Immediately after I turned in my letter, while packing up my stuff in the Mother’s Room, I called my husband and told him what happened and what decision I made. He supported me 100% (he’s the best). Then I vented, the anger was seething and I needed to let it out. Then somewhere along the way my anger turned to tears. I felt the injustice of the whole situation. The injustice of (almost) getting written up, the injustice of feeling like I had no other way out except to quit, and underneath all the anger and the injustice I was feeling, my mommy’s heart was aching because there was an injustice to me as a mom and to my son. I did everything in my power to bring as healthy a baby into the world as I could. Granted it wasn’t ideal, but he was never a poker chip in a game. He was never something I would gamble on. And then to be determined that I was under performing was a sharp dagger to my very soul. It hurt ya’ll. And it hurt a lot. To this day I made the best decision – I quit on my terms and I have never ever regretted that. But to be a victim of work place discrimination because I am mother, well it hurts and it seems downright unfair.

And the work my manager claimed I never did?

I did it and emailed her the results the same day.

I don’t have any words of wisdom here honestly. I know I said I wanted to help and give insight, etc., etc., but I couldn’t fight this situation, because I had no proof to do so. And after reading the ProudWorkingMom blog post, it appears that most women faced with this are all in the same boat.
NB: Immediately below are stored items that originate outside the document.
(** * SalesTrainerAI: the chat client script and the signup password meter

    A shallow embedding of
      - [static/js/chat.js]: [handleSendMessage], [addMessage], [showError],
        [updateStatus], [toggleVoiceInput], [stopVoiceInput] and the
        recognizer callbacks; [requestFeedback], [showFeedbackModal],
        [closeFeedbackModal], the click listener of the document and
        [downloadFeedback];
      - [templates/signup.html]: [checkPasswordStrength], the submit
        listener with [showError], and the password toggle;
      - [templates/landing.html]: the testimonial carousel.

    JavaScript strings are modelled as [string], i.e. sequences of 8-bit code
    units (the Latin-1 range of the UTF-16 code units of the script);
    globals of the script are fields of an explicit state record; the
    promise chain of [fetch] is an explicit list of pending requests that a
    later event settles, and an exception inside its [then] handler leads
    to its [catch] handler.  What the browser decides ([Date], the
    selector engine behind [querySelector], the HTML parser behind
    [innerHTML]) is a parameter of the handlers. *)

From Stdlib Require Import String Ascii List Bool Arith ZArith Lia.
Import ListNotations.
Local Open Scope string_scope.
Local Open Scope nat_scope.

(* ------------------------------------------------------------------ *)
(** ** The parts of the JavaScript string library the scripts use *)

Module JS.

Definition code (c : ascii) : nat := nat_of_ascii c.

Definition inRange (lo hi : nat) (c : ascii) : bool :=
  (lo <=? code c) && (code c <=? hi).

(** WhiteSpace and LineTerminator code points below 256: TAB, LF, VT, FF,
    CR, SP and NBSP.  This is the set [String.prototype.trim] strips. *)
Definition isWhiteSpace (c : ascii) : bool :=
  inRange 9 13 c || (code c =? 32) || (code c =? 160).

(** LineTerminator code points below 256: the characters [.] refuses. *)
Definition isLineTerminator (c : ascii) : bool :=
  (code c =? 10) || (code c =? 13).

Definition isEmpty (s : string) : bool :=
  match s with EmptyString => true | String _ _ => false end.

(** [!s] for a string: the empty string is the only falsy one. *)
Definition truthy (s : string) : bool := negb (isEmpty s).

Fixpoint trimStart (s : string) : string :=
  match s with
  | EmptyString => EmptyString
  | String c r => if isWhiteSpace c then trimStart r else s
  end.

Fixpoint trimEnd (s : string) : string :=
  match s with
  | EmptyString => EmptyString
  | String c r =>
      let r' := trimEnd r in
      if isWhiteSpace c && isEmpty r' then EmptyString else String c r'
  end.

(** [s.trim()] *)
Definition trim (s : string) : string := trimEnd (trimStart s).

(** [s.split(sep)] for a one-character separator: every occurrence of the
    separator cuts, so adjacent separators give empty pieces, and the
    result is never the empty array. *)
Fixpoint split (sep : ascii) (s : string) : list string :=
  match s with
  | EmptyString => [EmptyString]
  | String c r =>
      if Ascii.eqb c sep then EmptyString :: split sep r
      else match split sep r with
           | w :: ws => String c w :: ws
           | [] => [String c EmptyString]
           end
  end.

(** [a.slice(0, n)] *)
Definition slice0 {A} (n : nat) (a : list A) : list A := firstn n a.

(** [a.join(sep)] *)
Definition join (sep : string) (a : list string) : string :=
  String.concat sep a.

(** [re.test(s)] for a regular expression that is one character class. *)
Fixpoint testClass (cls : ascii -> bool) (s : string) : bool :=
  match s with
  | EmptyString => false
  | String c r => cls c || testClass cls r
  end.

(** [s.includes(t)] *)
Fixpoint includes (t s : string) : bool :=
  String.prefix t s ||
  match s with
  | EmptyString => false
  | String _ r => includes t r
  end.

(** *** Regular expressions

    The constructs the scripts' patterns are built from, matched the way
    the language prescribes: by backtracking, leftmost alternative first,
    a lazy quantifier trying the continuation before it consumes. *)

Inductive regex : Type :=
| Lit (t : string)              (* a run of literal characters *)
| LazyDot                       (* [.*?] *)
| Group (n : nat) (r : regex)   (* [( r )], the capture group number [n] *)
| Opt (r : regex)               (* [r?], greedy *)
| Alt (r1 r2 : regex)           (* [r1|r2] *)
| EndOfInput                    (* [$] without the [m] flag *)
| Seq (r1 r2 : regex).

(** Capture groups that took part in the match, latest first. *)
Definition captures := list (nat * string).

Fixpoint capture (n : nat) (caps : captures) : option string :=
  match caps with
  | [] => None
  | (m, t) :: rest => if m =? n then Some t else capture n rest
  end.

(** [$n] in a replacement string: a group that did not take part gives the
    empty string. *)
Definition dollar (n : nat) (caps : captures) : string :=
  match capture n caps with Some t => t | None => EmptyString end.

Fixpoint dropPrefix (t s : string) : option string :=
  match t, s with
  | EmptyString, _ => Some s
  | String a t', String b s' => if Ascii.eqb a b then dropPrefix t' s' else None
  | String _ _, EmptyString => None
  end.

(** The text between a position [s] and a later position [s'] of the same
    input, both given as the remaining input. *)
Definition consumed (s s' : string) : string :=
  substring 0 (String.length s - String.length s') s.

Section Matcher.
Context {R : Type}.

(** [.*?] followed by the continuation [k]: the shortest extension first. *)
Fixpoint lazyDot (s : string) (k : string -> option R) : option R :=
  match k s with
  | Some x => Some x
  | None =>
      match s with
      | EmptyString => None
      | String c s' => if isLineTerminator c then None else lazyDot s' k
      end
  end.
I suppose what I can offer are a few things:

  1. Stand up for you and your work. No one will ever sing your praises like you can. I’m not about bragging, but I am all about representing your work fairly and that means being proud of your accomplishments and sharing what you have achieved with your boss.
  2. If you find yourself in a work environment where you are under appreciated, consider other options. I know this may not be feasible for everyone, but please give it some thought. If you need to prepare then start preparing. You deserve a company that values you, your work, and your contributions. Never forget this.
  3. If you are a victim of workplace discrimination and you can prove it, then I urge you to fight it. I have never been in this position, but I know I would fight it. I would fight it for me, other women, other mothers, my nieces, and other young girls who our shaping our future.
  4. Listen to your moral compass. I knew what was happening to me was wrong – I could feel it in my gut. Knowing a company was okay with this practice, didn’t mesh up with my values, and this is a non-negotiable for me.
  5. Family first. I was amazed how quickly and drastically my priorities changed when Diapers was born. All of a sudden my career didn’t seem so important. I’m not saying it wasn’t, it was just clear that Diapers was Priority #1 and my career had a higher number for the first time in my life. With this came an untapped reserve of balls. I quit my job for him, I applied to other jobs for him, and ultimately I moved across the country for him. Doing something for Diapers didn’t seem so daunting or terrifying – it just seemed right. Natural.

Have you ever left a job because it didn’t adhere to your moral compass?

What’s the best job you’ve ever had?


2 thoughts on “Working Mom Discrimination

  1. I’m so sorry that happened to you! My twin sister has been a working mom for 3 years now it’s awful to watch how much harder she has to work because she has a child and pumped at work for almost a year. It’s not fair! I’m glad you’re talking about it!


  2. Hi Sara! Thank you for your comment. It was rough to go through that, and I hope I can help other women who may be navigating a similar situation! I’m sorry to hear your sister is having to work harder after starting her family. I hope this blog gives her a little bit of encouragement and support and if she needs anything, she can always personally message me!